Records follow. Pull out every line that contains "Hfirst".

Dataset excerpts
——————

(** The pattern at the start of a word: it matches the whole word, when the
    word is alphabetic and long enough, and nothing otherwise. *)
Lemma match_tag_word (prev : option ascii) (run rest : text) :
  is_word_opt prev = false -> run <> [] ->
  Forall (fun c => is_word c = true) run -> ends_word rest ->
  match_tag prev (run ++ rest) = if keeps run then Some run else None.
Proof.
  intros Hprev Hne Hrun Hrest. unfold match_tag, word_boundary.
  rewrite Hprev, (nth_error_word run rest 0 Hrun)
    by (destruct run; [contradiction | simpl; lia]).
  cbn [xorb]. unfold keeps.
  destruct (forallb is_letter run) eqn:Hall; cbn [andb].
  - rewrite forallb_forall in Hall.
    assert (Htw : take_while is_letter (run ++ rest) = run).
    { apply take_while_app; [now apply Forall_forall|].
      destruct rest as [|x rest]; [exact I|]. simpl in Hrest.
      destruct (is_letter x) eqn:Ex; [|reflexivity].
      apply is_letter_word in Ex. congruence. }
    rewrite Htw. destruct (Nat.leb_spec 4 (List.length run)) as [Hle|Hlt].
    + assert (Hfirst : firstn (List.length run) (run ++ rest) = run)
        by now rewrite firstn_app, Nat.sub_diag, firstn_all, app_nil_r.
      pose proof (nth_error_after run rest Hrest) as Hafter.
      pose proof (fun i => nth_error_word run rest i Hrun) as Hbefore.
      destruct (List.length run) as [|n]; [lia|].
      rewrite backtrack_S. unfold word_boundary.
      rewrite Hbefore, Hafter, Hfirst by lia.
      destruct (Nat.leb_spec 4 (S n)) as [_|?]; [reflexivity | lia].
    + apply backtrack_none. intros i Hi. lia.
  - apply backtrack_none. intros i [_ Hi]. unfold word_boundary.
    assert (Hlen : List.length (take_while is_letter (run ++ rest))
                   < List.length run).
    { clear - Hall. induction run as [|c run IH]; [discriminate|].
      simpl in *. destruct (is_letter c); simpl in *; [|lia].
      apply IH in Hall. lia. }
    rewrite !(nth_error_word run rest) by (assumption || lia). reflexivity.
Qed.

Lemma scan_nonword (prev : option ascii) (c : ascii) (s : text) :
  is_word c = false ->
  findall_from match_tag prev 0 (c :: s) = findall_from match_tag (Some c) 0 s.
Proof.
  intros Hc. simpl. unfold match_tag at 1.
  assert (El : is_letter c = false).
  { destruct (is_letter c) eqn:E; [|reflexivity].
    apply is_letter_word in E. congruence. }
  simpl. rewrite El. simpl. now destruct (word_boundary prev (Some c)).
Qed.

Lemma scan_inside (run rest : text) : forall prev,
  is_word_opt prev = true -> Forall (fun c => is_word c = true) run ->
  findall_from match_tag prev 0 (run ++ rest)
  = findall_from match_tag (ctx_at prev run) 0 rest.
Proof.
  induction run as [|c run IH]; intros prev Hprev Hrun; [reflexivity|].
  inversion Hrun as [|? ? Hc Hrun']; subst.
  simpl. unfold match_tag at 1, word_boundary. simpl. rewrite Hprev, Hc. simpl.
  now apply IH.
Qed.

Lemma scan_skip (run rest : text) : forall prev,
  findall_from match_tag prev (List.length run) (run ++ rest)
  = findall_from match_tag (ctx_at prev run) 0 rest.
Proof.
  induction run as [|c run IH]; intros prev; simpl.
  - now destruct rest.
  - apply IH.
Qed.

Lemma scan_word (prev : option ascii) (run rest : text) :
  is_word_opt prev = false -> run <> [] ->
  Forall (fun c => is_word c = true) run -> ends_word rest ->
  findall_from match_tag prev 0 (run ++ rest)
  = filter keeps [run] ++ findall_from match_tag (ctx_at prev run) 0 rest.
Proof.
  intros Hprev Hne Hrun Hrest.
  pose proof (match_tag_word prev run rest Hprev Hne Hrun Hrest) as Hm.
  destruct run as [|c run]; [contradiction|].
  inversion Hrun as [|? ? Hc Hrun']; subst.
  simpl. simpl in Hm. rewrite Hm. destruct (keeps (c :: run)); simpl.
  - rewrite Nat.sub_0_r. f_equal. apply scan_skip.
  - apply scan_inside; assumption.
Qed.

Lemma runs_from_app (p : ascii -> bool) (run rest : text) : forall cur,
  Forall (fun c => p c = true) run ->
  runs_from p cur (run ++ rest) = runs_from p (cur ++ run) rest.
Proof.
  induction run as [|c run IH]; intros cur Hrun; simpl.
  - now rewrite app_nil_r.
  - inversion Hrun as [|? ? Hc Hrun']; subst. rewrite Hc, IH by assumption.
    now rewrite <- app_assoc.
Qed.

(** The scan of the tag pattern finds the alphabetic words. *)
Lemma findall_tags_words (n : nat) : forall (s : text) (prev : option ascii),
  List.length s <= n -> is_word_opt prev = false ->
  findall_from match_tag prev 0 s = alphabetic_words s.
Proof.
  unfold alphabetic_words, runs. fold keeps.
  induction n as [|n IH]; intros s prev Hlen Hprev.
  - destruct s; [reflexivity | simpl in Hlen; lia].
  - destruct s as [|c s]; [reflexivity|].
    simpl in Hlen. destruct (is_word c) eqn:Hc.
    + destruct (take_while_split is_word (c :: s)) as [rest [Hs Hrest]].
      pose proof (take_while_Forall is_word (c :: s)) as Hrun.
      remember (take_while is_word (c :: s)) as run eqn:Erun.
      assert (Hne : run <> []) by (subst run; simpl; rewrite Hc; discriminate).
      assert (Hl : List.length (c :: s) = List.length run + List.length rest)
        by (rewrite Hs at 1; apply length_app).
      simpl in Hl. rewrite Hs.
      rewrite (scan_word prev run rest Hprev Hne Hrun Hrest).
      rewrite (runs_from_app is_word run rest [] Hrun). simpl app.
      destruct rest as [|x rest].
      * simpl. destruct run; [contradiction|]. simpl.
        now rewrite app_nil_r.
      * simpl in Hrest. rewrite (scan_nonword _ x rest Hrest).
        rewrite (IH rest (Some x)); [|simpl in Hl; destruct run; [contradiction | simpl in Hl; lia] | exact Hrest].
        simpl. rewrite Hrest. rewrite filter_app.
        destruct run; [contradiction | reflexivity].
    + rewrite (scan_nonword prev c s Hc). simpl. rewrite Hc. simpl.
      apply IH; [lia | exact Hc].
Qed.

Lemma generate_tags_words (title : text) :
  generate_tags title = tags_of_alphabetic_words title.
Proof.
  unfold generate_tags, tags_of_alphabetic_words, findall.
  now rewrite (findall_tags_words (List.length (lower title))).
Qed.

Lemma runs_from_chars (p : ascii -> bool) (s : text) : forall cur w c,
  In w (runs_from p cur s) -> In c w -> In c cur \/ In c s.
Proof.
  induction s as [|x s IH]; intros cur w c Hw Hc; simpl in Hw.
  - destruct cur; simpl in Hw; [contradiction|].
    destruct Hw as [<-|[]]. now left.
  - destruct (p x).
    + destruct (IH _ _ _ Hw Hc) as [H|H]; [|right; now right].
      apply in_app_or in H. destruct H as [H|[<-|[]]];
        [now left | right; now left].
    + apply in_app_or in Hw. destruct Hw as [Hw|Hw].
      * destruct cur; simpl in Hw; [contradiction|].
        destruct Hw as [<-|[]]. now left.
      * destruct (IH _ _ _ Hw Hc) as [[]|H]. right. now right.
Qed.

Lemma firstn_In {A : Type} (n : nat) (l : list A) (x : A) :
  In x (firstn n l) -> In x l.
Proof.
  intros H. rewrite <- (firstn_skipn n l). apply in_or_app. now left.
Qed.

Lemma lower_char_not_upper (c : ascii) : is_upper (lower_char c) = false.
Proof. each_char c; reflexivity. Qed.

——————

Solution for this task:
    + assert (Hfirst : firstn (List.length run) (run ++ rest) = run)
      rewrite Hbefore, Hafter, Hfirst by lia.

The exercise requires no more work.